Die unentgeltliche Übertragung des Grundstücks an einen Dritten, der das Grundstück sodann innerhalb der Spekulationsfrist des § 23 Abs. 1 Satz 1 Nr. 1 Satz 1 EStG veräußert, unterfällt dem Anwendungsbereich des § 23 Abs. 1 Satz 3 EStG und stellt daher ungeachtet der zeitlichen Nähe zwischen Übertragung und Weiterveräußerung grundsätzlich keinen Gestaltungsmissbrauch i.S. des § 42 Abs. 1 Satz 1, Abs. 2 AO dar.

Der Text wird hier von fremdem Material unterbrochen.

(** C4. A claim that is not a replay answers only with a new, unreleased
    lease for a card that waits in the bucket of the input pipe and that no
    lease held, in the name of the worker, which expires [lease_seconds]
    after an instant of the call; the lease is stored and no card changes.
    It succeeds when one registered panel has work for the pipe: the panel
    resolves the pipe, a card of it waits in the bucket without an active
    lease, every other registered panel either does not bind the pipe for
    input or has no such card, now or when leases have expired, and the
    expiry is a representable date. But a
    registered panel that binds the pipe to no node (the binding names no node
    and no other direction, and no node lists the pipe as an input) makes
    every claim on that pipe that is not a replay raise [NotFoundError],
    whatever cards wait in the other panels. *)
Theorem claim_card_correct pipe worker secs key s :
  reachable s -> cache_miss key s.1 ->
  (forall l s', claim_card pipe worker secs key s = (Ok l, s') -> claimed s pipe worker secs s' l) /\
  (forall pre pp post bucket node c,
     dict_values (_patch_panels s.1) = pre ++ pp :: post ->
     (forall q, q ∈ pre ++ post -> no_rival s pipe q) ->
     resolve_pipe_bucket pp pipe "input" = Ok (bucket, node) ->
     waiting s.1 pp bucket (clock_at (now_ctr s.2)) c ->
     (forall n, now_ctr s.2 <= n -> (dt_min <= clock_at n + secs * 1000000 <= dt_max)%Z) ->
     is_ok (claim_card pipe worker secs key s).1) /\
  (forall q, q ∈ dict_values (_patch_panels s.1) -> unowned pipe q ->
     (claim_card pipe worker secs key s).2.1 = s.1 /\
     exists msg, (claim_card pipe worker secs key s).1 = Raise (NotFoundError msg)).
Proof.
  intros Hr Hm. pose proof (reachable_Inv s Hr) as Hi. split; [|split].
  - intros l s' Hrun.
    destruct (claim_card_spec (fun _ => True) pipe worker secs key s Hi) as [_ Hc].
    rewrite Hrun in Hc. by apply Hc.
  - intros. by eapply claim_card_total.
  - intros q Hq Hu. exact (claim_card_unowned pipe worker secs key q s Hi Hm Hq Hu).
Qed.
(* ===== verification/Sql.v ===== *)
(** * Relational tables

    The stores on PostgreSQL go through SQLAlchemy Core: [insert], [update
    ... where] and [select ... where] on one table at a time. The engine is
    not part of the program: it is the interface [Sql], with the documented
    behaviour of the three statements as [SqlLaws]. The order of the rows of
    a [select] is unspecified, so the laws speak of permutations. [ListSql]
    is an executable instance. *)
From Stdlib Require Import ZArith Ascii String.
From S2P Require Import Prelude.
Open Scope string_scope.
Open Scope list_scope.

Class Sql : Type := {
  table : Type -> Type;
  sql_create {Row} : table Row;
  sql_select {Row} (where_ : Row -> bool) (t : table Row) : list Row;
  (** [None]: the primary key of the row is already there. *)
  sql_insert {Row} (same_key : Row -> Row -> bool) (r : Row) (t : table Row) : option (table Row);
  (** The table and the [rowcount]. *)
  sql_update {Row} (where_ : Row -> bool) (set_ : Row -> Row) (t : table Row) : table Row * nat;
}.

Definition sql_rows `{Sql} {Row} (t : table Row) : list Row := sql_select (fun _ => true) t.

Class SqlLaws `{Sql} : Prop := {
  sql_rows_create {Row} : sql_rows (sql_create (Row := Row)) = [];
  sql_select_perm {Row} p (t : table Row) : sql_select p t ≡ₚ py_filter p (sql_rows t);
  sql_insert_conflict {Row} same_key (r : Row) t :
    sql_insert same_key r t = None <-> exists x, x ∈ sql_rows t /\ same_key r x = true;
  sql_insert_rows {Row} same_key (r : Row) t t' :
    sql_insert same_key r t = Some t' -> sql_rows t' ≡ₚ r :: sql_rows t;
  sql_update_rows {Row} p f (t : table Row) :
    sql_rows (sql_update p f t).1 ≡ₚ map (fun r => if p r then f r else r) (sql_rows t);
  sql_update_count {Row} p f (t : table Row) :
    (sql_update p f t).2 = length (py_filter p (sql_rows t));
}.

(** ** Consequences shared by the stores *)
Section laws.
Context `{SqlLaws} {Row : Type}.
Implicit Types (t : table Row) (p : Row -> bool).

Lemma elem_of_select p t r : r ∈ sql_select p t <-> r ∈ sql_rows t /\ p r = true.
Proof. by rewrite sql_select_perm, elem_of_py_filter. Qed.

Lemma select_none p t : sql_select p t = [] <-> forall r, r ∈ sql_rows t -> p r = false.
Proof.
  split.
  - intros Hs r Hr. destruct (p r) eqn:E; [|done].
    assert (r ∈ sql_select p t) as Hin by by apply elem_of_select.
    rewrite Hs in Hin. by apply elem_of_nil in Hin.
  - intros Hall. apply elem_of_nil_inv. intros r [Hr Hp]%elem_of_select.
    by rewrite Hall in Hp.
Qed.

Lemma update_count_zero p f t :
  (sql_update p f t).2 = 0 <-> forall r, r ∈ sql_rows t -> p r = false.
Proof.
  rewrite sql_update_count, length_zero_iff_nil. split.
  - intros Hs r Hr. destruct (p r) eqn:E; [|done].
    assert (r ∈ py_filter p (sql_rows t)) as Hin by by apply elem_of_py_filter.
    rewrite Hs in Hin. by apply elem_of_nil in Hin.
  - intros Hall. apply elem_of_nil_inv. intros r [Hr Hp]%elem_of_py_filter.
    by rewrite Hall in Hp.
Qed.
End laws.

(** ** An executable instance *)
Module ListSql.

#[export] Instance sql : Sql := {|
  table := list;
  sql_create _ := [];
  sql_select _ p t := py_filter p t;
  sql_insert _ same_key r t := if existsb (same_key r) t then None else Some (t ++ [r]);
  sql_update _ p f t := (map (fun r => if p r then f r else r) t, length (py_filter p t));
|}.

Lemma rows_list {Row} (t : list Row) : sql_rows (t : table Row) = t.
Proof.
  unfold sql_rows. cbn. induction t as [|r t IH]; cbn; [done|]. f_equal. exact IH.
Qed.

#[export] Instance sql_laws : SqlLaws.
Proof.
  split.
  - done.
  - intros Row p t. by rewrite rows_list.
  - intros Row same_key r t. rewrite rows_list. cbn. rewrite <- existsb_true.
    destruct (existsb _ t); split; congruence.
  - intros Row same_key r t t'. rewrite !rows_list. cbn. destruct (existsb _ t); [done|].
    intros [= <-]. by rewrite Permutation_app_comm.
  - intros Row p f t. by rewrite !rows_list.
  - intros Row p f t. by rewrite rows_list.
Qed.
End ListSql.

§ 23 EStG sieht für den Fall des unentgeltlichen Erwerbs vor, dass dem Einzelrechtsnachfolger die Anschaffung oder die Überführung des Wirtschaftsguts in das Privatvermögen durch den Rechtsvorgänger zuzurechnen ist. Diese Vorschrift regelt somit die Entstehung des Veräußerungsgewinns, wenn ein unentgeltlicher Erwerb vorangegangen ist. Vom Rechtsvorgänger verwirklichte Besteuerungsmerkmale werden dem unentgeltlichen Rechtsnachfolger aufgrund des Gesetzes persönlich zugerechnet. Das führt dazu, dass das private Veräußerungsgeschäft bei demjenigen besteuert wird, der die Veräußerung vorgenommen und den Veräußerungserlös tatsächlich erhalten hat.

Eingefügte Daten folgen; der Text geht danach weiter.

(* ===== verification/Pydantic.v ===== *)
(** * Schema validation of stored documents

    Card payloads hold documents that the program later parses with
    pydantic's [model_validate] and writes with [model_dump(mode="json")].
    Field parsing is pydantic's: it is the interface [Pydantic]. The
    validators the models declare are the program's ([domain/models.py],
    [domain/authority.py]) and run after it; a [ValueError] they raise
    becomes a [ValidationError]. *)
From Stdlib Require Import ZArith Ascii String.
From S2P Require Import Prelude Values Authority Models.
Open Scope string_scope.
Open Scope list_scope.

(** [nodes/executor.py] *)
Record OnboardingRoleAssignmentPayload : Type := mkOnboardingRole {
  or_role_name : RoleName;
  or_scope : Scope;
  or_assigned_by : option string;
}.

Record ParticipantOnboardingPayload : Type := mkOnboarding {
  on_participant : Participant;
  on_role_assignments : list OnboardingRoleAssignmentPayload;
}.

Class Pydantic : Type := {
  patch_panel_fields : value -> res PatchPanel;
  registry_metadata_fields : value -> res PatchPanelRegistryMetadata;
  onboarding_fields : value -> res ParticipantOnboardingPayload;
  patch_panel_dump : PatchPanel -> value;
  (** [model_dump(mode="json", by_alias=True)]. *)
  patch_panel_dump_by_alias : PatchPanel -> value;
  bucket_dump : BucketDefinition -> value;
  registry_metadata_dump : PatchPanelRegistryMetadata -> value;
  constraints_dump : GenesisIntentConstraints -> value;
}.

(** A [ValueError] raised by a model validator. *)
Definition as_validation_error {A} (r : res A) : res A :=
  match r with Raise (ValueError m) => Raise (ValidationError m) | _ => r end.

Section model_validate.
Context `{Pydantic}.

(** [PatchPanel.model_validate]. *)
Definition patch_panel_model_validate (v : value) : res PatchPanel :=
  pp ← patch_panel_fields v; as_validation_error (validate_unique_local_ids pp).

(** [PatchPanelRegistryMetadata.model_validate]. *)
Definition registry_metadata_model_validate (v : value) : res PatchPanelRegistryMetadata :=
  registry_metadata_fields v.

(** [ParticipantOnboardingPayload.model_validate]: [min_length=1] and the
    validator of every [Scope]. *)
Definition onboarding_model_validate (v : value) : res ParticipantOnboardingPayload :=
  p ← onboarding_fields v;
  match on_role_assignments p with
  | [] => Raise (ValidationError "role_assignments: List should have at least 1 item")
  | assignments =>
      _ ← map_res (fun a => as_validation_error (validate_scope_id (or_scope a))) assignments;
      Ok p
  end.
End model_validate.

(** [str(exc)] of the exceptions the code prints. *)
Definition exn_str (x : exn) : string :=
  match x with
  | NotFoundError m | ConflictError m | InvalidOperationError m | ValueError m
  | PatchPanelLoadError m | PermissionError m | LookupError m | RuntimeError m | SystemExit m
  | ValidationError m | TypeError m | IntegrityError m | DataError m | ProgrammingError m | StatementError m | OSError m | IndexError m => m
  | PatchPanelValidationError errors => str_concat (String "010" "") errors
  | KeyError k => str_repr k
  | OverflowError => "date value out of range"
  | HTTPException _ detail => detail
  | HTTPStatusError _ m => m
  end.

(** [except (PatchPanelValidationError, ValueError)]: the classes of errors
    that derive from [ValueError], pydantic's [ValidationError] among them. *)
Definition is_value_error (x : exn) : bool :=
  match x with
  | ValueError _ | ValidationError _ | PatchPanelValidationError _ | PatchPanelLoadError _
  | NotFoundError _ | ConflictError _ | InvalidOperationError _ => true
  | _ => false
  end.

(** ** Lemmas *)
Lemma patch_panel_model_validate_unique `{Pydantic} v pp :
  patch_panel_model_validate v = Ok pp -> validate_unique_local_ids pp = Ok pp.
Proof.
  unfold patch_panel_model_validate, mbind, res_bind.
  destruct (patch_panel_fields v) as [p|]; [|done]. intros Hv.
  destruct (validate_unique_local_ids p) as [q|x] eqn:E; simpl in Hv; [|by destruct x].
  injection Hv as <-. by pose proof (validate_unique_local_ids_same _ _ E) as ->.
Qed.
Lemma validate_card_spec cid vid accepted reason exit payload key s c :
  Inv s.1 s.2 -> dict_get cid (_cards s.1) = Some c ->
  wp (validate_card cid vid accepted reason exit (Some payload) key) (fun r s' => forall ev, r = Ok ev ->
    (cache_miss key s.1 -> validation_recorded cid vid accepted reason exit payload c s ev s') /\
    replays_event key s ev s') s.
Proof.
  intros Hi Hc. apply wp_with_cached.
  { intros x Hk Ht ev Hev%typed_event_ok. split; [intros Hm; by rewrite (Hm x Hk) in Ht|].
    intros x' Hx' _. split; [congruence | done]. }
  intros Hm. apply (wp_mono _ (fun r s' => forall ev, r = Ok ev ->
    validation_recorded cid vid accepted reason exit payload c s ev s')).
  2: { intros r s' Hr ev Hev. split; [intros _; by apply Hr|]. intros x Hk Ht. by rewrite (Hm x Hk) in Ht. }
  apply wp_bind, wp_get_card; [|done]. intros c0 Hc0. assert (c0 = c) as -> by congruence.
  destruct (inv_card _ _ Hi _ _ Hc) as [Hid _]. apply wp_bind. unfold validation_recorded, routed.
  destruct (truthy exit).
  - apply wp_bind, wp_get_patch_panel; [|done]. intros pp Hpp.
    apply wp_bind, wp_lift; [|done]. intros [bucket node] Hb.
    apply wp_bind, wp_modify, wp_ret, wp_bind, wp_new_event. simpl. intros ev e' Hle Hev Hp.
    do 2 apply wp_bind, wp_modify. apply wp_ret. intros ? [= <-]. simpl. subst cid.
    exists pp, (card_with_bucket bucket c). autorewrite with rt. simpl.
    split; [done|]. split; [by exists bucket, node|]. split; [done|].
    split; [apply dict_get_set_eq|]. rewrite history_put_event. destruct Hev as [-> _].
    by rewrite decide_True.
  - apply wp_ret, wp_bind, wp_new_event. simpl. intros ev e' Hle Hev Hp.
    do 2 apply wp_bind, wp_modify. apply wp_ret. intros ? [= <-]. simpl. subst cid.
    exists (mkPatchPanel "" "" None [] [] [] [] [] []), c. autorewrite with rt. simpl.
    split; [done|]. split; [done|]. split; [done|]. split; [done|].
    rewrite history_put_event. destruct Hev as [-> _]. by rewrite decide_True.
Qed.

(** The outcome of the topology handler, on the documents it decides. *)
Definition topology_outcome (node : NodeDefinition) (card : Card) (request request' : ValidatorExecutionInput) : Prop :=
  exists valid_exit invalid_exit,
    vget "valid_exit" (nd_config node) = VStr valid_exit /\
    vget "invalid_exit" (nd_config node) = VStr invalid_exit /\
    vi_card_id request' = vi_card_id request /\ vi_idempotency_key request' = vi_idempotency_key request /\
    (is_ok (validate_candidate card) /\ vi_accepted request' = Some true /\
     vi_selected_exit request' = Some valid_exit \/
     ~ is_ok (validate_candidate card) /\ vi_accepted request' = Some false /\
     vi_selected_exit request' = Some invalid_exit) /\
    (forall k, k ∉ ["validation_handler"; "candidate_patch_panel_id"; "node_count"; "edge_count"; "cycles"; "errors"] ->
       dict_get k (vi_payload request') = dict_get k (vi_payload request)).

Lemma configured_exit_ok node key s : _configured_exit node key = Ok s -> vget key (nd_config node) = VStr s.
Proof. unfold _configured_exit. destruct (vget key _); try done. by intros [= ->]. Qed.

Lemma extend_get k payload fields :
  k ∉ fields.*1 -> dict_get k (extend payload fields) = dict_get k payload.
Proof.
  intros Hk. unfold extend. rewrite dict_update_get. destruct (dict_get k (reverse fields)) eqn:E; [|done].
  exfalso. apply Hk. apply dict_get_key in E. unfold dict_keys in E. rewrite fmap_reverse in E.
  by apply elem_of_reverse.
Qed.

Lemma topology_request_spec node request (Q : res ValidatorExecutionInput -> W * Env -> Prop) s :
  vi_accepted request = None -> vi_selected_exit request = None ->
  (forall x, Q (Raise x) s) ->
  (forall card r', dict_get (vi_card_id request) (_cards (w_runtime s.1)) = Some card ->
     topology_outcome node card request r' -> Q (Ok r') s) ->
  wp (_topology_validation_request node request) Q s.
Proof.
  intros Ha He Herr Hok. unfold _topology_validation_request. rewrite Ha, He.
  apply wp_bind, wp_on_runtime. apply wp_get_card; cbn [fst snd]; rewrite world_eta; [|intros; apply Herr].
  intros card Hc. apply wp_bind, wp_lift; [|intros; apply Herr]. intros v Hv%configured_exit_ok.
  apply wp_bind, wp_lift; [|intros; apply Herr]. intros w Hw%configured_exit_ok.
  destruct (validate_candidate card) as [[cand report]|x] eqn:Ec.
  - apply wp_ret, (Hok card); [done|]. exists v, w. repeat (split; [done|]). split.
    + left. split; [by eexists | done].
    + intros k Hk. apply extend_get. cbn. set_solver.
  - destruct (is_value_error x); [|by apply wp_raise]. apply wp_ret, (Hok card); [done|].
    exists v, w. repeat (split; [done|]). split.
    + right. split; [|done]. intros [? Hv']. congruence.
    + intros k Hk. apply extend_get. cbn. set_solver.
Qed.
End validators.

(** ** The properties *)
Section properties.
Context `{OracleLaws} `{Networkx} `{Pydantic} {A : Type} `{AuthorizationRepository A}.
Notation W := (World Runtime RegistryState A).

Lemma publish_runtime_event (s : W * Env) card candidate entry cid typ actor payload key :
  in_force s.1 candidate entry -> _cards (w_runtime s.1) = card ->
  wp (on_runtime (MemoryRuntime.record_event cid typ actor payload key)) (fun r s' =>
    in_force s'.1 candidate entry) s.
Proof.
  intros (Hv & Hp & reg & Hreg & Hin) _. apply wp_on_runtime.
  eapply wp_mono; [apply record_event_frame|]. intros r s' [Hpan _].
  split; [done|]. split; [cbn in *; by rewrite Hpan|]. by exists reg.
Qed.

(** What holds around a sink that answered. *)
Definition governed (pp : PatchPanel) (cid : UUID) (sink : string) (ext : option string)
    (s : W * Env) (result : SinkResult) (s' : W * Env) : Prop :=
  exists node card, node ∈ pp_nodes pp /\ nd_id node = sink /\ nd_type node = SINK /\
    dict_get cid (_cards (w_runtime s.1)) = Some card /\
    (v_truthy (vget "shadow" (cd_metadata card)) = true ->
     v_truthy (vget_default "allow_shadow_egress" (VBool false) (nd_config node)) = true) /\
    (sink_input_buckets pp node = [] \/ cd_current_bucket card ∈ sink_input_buckets pp node) /\
    let history := history_of cid (w_runtime s.1) in
    (sink = "authority_provisioner_sink" ->
       has_decision history "registration_compliance_validator" "registration_compliant" /\
       has_decision history "registration_admin_reviewer" "registration_approved" /\
       exists payload, onboarding_model_validate (VDict (cd_payload card)) = Ok payload) /\
    (sink <> "authority_provisioner_sink" -> is_publication node = true ->
       has_decision history "topological_validator" "topology_valid" /\
       has_decision history "governance_reviewer" "proposal_approved" /\
       exists candidate entry,
         patch_panel_model_validate (vget "candidate_definition" (cd_payload card)) = Ok candidate /\
         in_force s'.1 candidate entry /\
         sink_external_reference result = Some (str_or ext (uuid_str (re_id entry)))).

Allein der Umstand, dass der Veräußerungsgewinn bei Tochter und Sohn niedriger besteuert wird als bei der Klägerin, führt nicht zur Annahme eines Missbrauchs rechtlicher Gestaltungsmöglichkeiten. Ein Steuerpflichtiger darf seine rechtlichen Verhältnisse so gestalten, dass sich eine geringere steuerliche Belastung ergibt. Das Bestreben, Steuern zu sparen, macht für sich allein eine Gestaltung noch nicht unangemessen. Das gilt insbesondere hier, weil sich ein "Steuervorteil" allein daraus ergibt, dass die unentgeltliche Übertragung des Grundstücks von Gesetzes wegen akzeptiert wird. Folge ist, dass ein Veräußerungsgewinn nicht vom Schenker, sondern vom Beschenkten nach dessen persönlichen Verhältnissen versteuert werden muss.